Technical information
- Licensing authority: FCC
- Facility ID: 192655
- Class: L1
- ERP: 32 watts
- HAAT: 170.6 feet

Links
- Public license information: LMS
- Webcast: http://www.z98fm.com/#!/page_AUDIO
- Website: http://www.z98fm.com

= WDTZ-LP =

WDTZ-LP, better known by its brand name Z 98, is a low power FM radio station in the Cincinnati, Ohio market. It broadcasts mostly a '80s-based hit music format but has recently begun playing occasional ’70s & ’90s music. It is owned by Delhi Public Radio, Inc.

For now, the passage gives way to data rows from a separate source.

(* ===== verification/Printk.v ===== *)
(** * Formatted output: [libs/printk.c]

    [mini_itoa] and [mini_vsnprintf] with their buffers as lists of bytes and
    every store explicit; [printx] is the body shared by [printk], [printf] and
    [printks], which differ only in the routine that receives the text.  The
    specification is [render], the text a format denotes, and the main theorem
    is that the buffer ends up with exactly its longest prefix that fits. *)

From S2P Require Import Prelude CString.

(** ** The functions *)

Fixpoint mini_strlen (s : bytes) : outcome Z :=
  match s with
  | [] => Fault OutOfBounds
  | c :: s => if c =? 0 then Ok 0 else n ← mini_strlen s; Ok (n + 1)
  end.

Definition digit_char (uppercase : bool) (digit : Z) : Z :=
  if digit <? 10 then 48 + digit else (if uppercase then 65 else 97) + digit - 10.

(** The [do ... while (value > 0)] loop, writing at index [p] of [buffer]. *)
Fixpoint itoa_loop (fuel : nat) (radix : Z) (uppercase : bool) (value : Z)
    (buffer : bytes) (p : Z) : outcome (bytes * Z) :=
  match fuel with
  | O => OutOfFuel
  | S fuel =>
      let digit := i32 (u32 value mod radix) in
      buffer ← aset buffer p (u8 (digit_char uppercase digit));
      let value := i32 (u32 value / radix) in
      if 0 <? value then itoa_loop fuel radix uppercase value buffer (p + 1)
      else Ok (buffer, p + 1)
  end.

Definition itoa_swap (len i : Z) (buffer : bytes) : outcome bytes :=
  j ← aget buffer i;
  k ← aget buffer (len - i - 1);
  buffer ← aset buffer i k;
  aset buffer (len - i - 1) j.

(** 33 rounds are enough for every radix of at least 2. *)
Definition mini_itoa (value radix : Z) (uppercase unsig : bool) (buffer : bytes)
    (zero_pad : Z) : outcome (bytes * Z) :=
  if 16 <? radix then Ok (buffer, 0)
  else if radix =? 0 then Fault DivisionByZero
  else
    let negative := (value <? 0) && negb unsig in
    let value := if negative then i32 (- value) else value in
    '(buffer, p) ← itoa_loop 33 radix uppercase value buffer 0;
    '(buffer, p) ← for_range p zero_pad (λ _ '(buffer, p),
       buffer ← aset buffer p 48; Ok (buffer, p + 1)) (buffer, p);
    '(buffer, p) ← (if negative : bool then buffer ← aset buffer p 45; Ok (buffer, p + 1)
                    else Ok (buffer, p));
    buffer ← aset buffer p 0;
    let len := p in
    buffer ← for_range 0 (len / 2) (itoa_swap len) buffer;
    Ok (buffer, len).

Record mini_buff := MiniBuff {
  buffer : bytes;
  pbuffer : Z;       (* the index of [pbuffer] in [buffer] *)
  buffer_len : Z;
}.

Definition _putc (ch : Z) (b : mini_buff) : outcome (Z * mini_buff) :=
  if buffer_len b <=? u32 (pbuffer b + 1) then Ok (0, b)
  else
    buf ← aset (buffer b) (pbuffer b) (u8 ch);
    buf ← aset buf (pbuffer b + 1) 0;
    Ok (1, MiniBuff buf (pbuffer b + 1) (buffer_len b)).

Definition _puts (s : bytes) (len : Z) (b : mini_buff) : outcome (Z * mini_buff) :=
  let room := u32 (buffer_len b - pbuffer b - 1) in
  let len := if room <? len then room else len in
  '(buf, p) ← for_range 0 len (λ i '(buf, p),
     c ← aget s i; buf ← aset buf p c; Ok (buf, p + 1)) (buffer b, pbuffer b);
  buf ← aset buf p 0;
  Ok (len, MiniBuff buf p (buffer_len b)).

(** The variadic arguments: integers, or pointers to strings. *)
Inductive arg := ArgInt (z : Z) | ArgStr (p : bytes).

Definition va_arg_int (va : list arg) : outcome (Z * list arg) :=
  match va with ArgInt z :: va => Ok (z, va) | _ => Fault Uninitialised end.

Definition va_arg_str (va : list arg) : outcome (bytes * list arg) :=
  match va with ArgStr p :: va => Ok (p, va) | _ => Fault Uninitialised end.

WDTZ-LP is a 501(C)(3) non-profit, community station with most programming done by volunteers. As such, it relies on donations to help meet expenses.

==Station history==
In October 2013, Delhi Public Radio applied for the LPFM station on 98.1. They were the only applicant for this license. On February 19, 2014, a construction permit was granted. Equipment testing began the first week of June 2014. Program testing began on June 15, 2014. On June 24, 2014, the station applied to the FCC for their full license to cover the construction permit. On June 30, 2014, the FCC granted the license.

==Format==
In an effort to recreate the sound of a top 40 radio station from the 1980s, WDTZ-LP uses bumpers and jingles that were commonly heard on those stations during that time. The station also tends to play more songs that charted in lower regions of the top 40 chart (and even songs that missed the top 40 chart but charted on the Billboard Hot 100) than most oldies stations rather than playing exclusively gold or recurrent singles.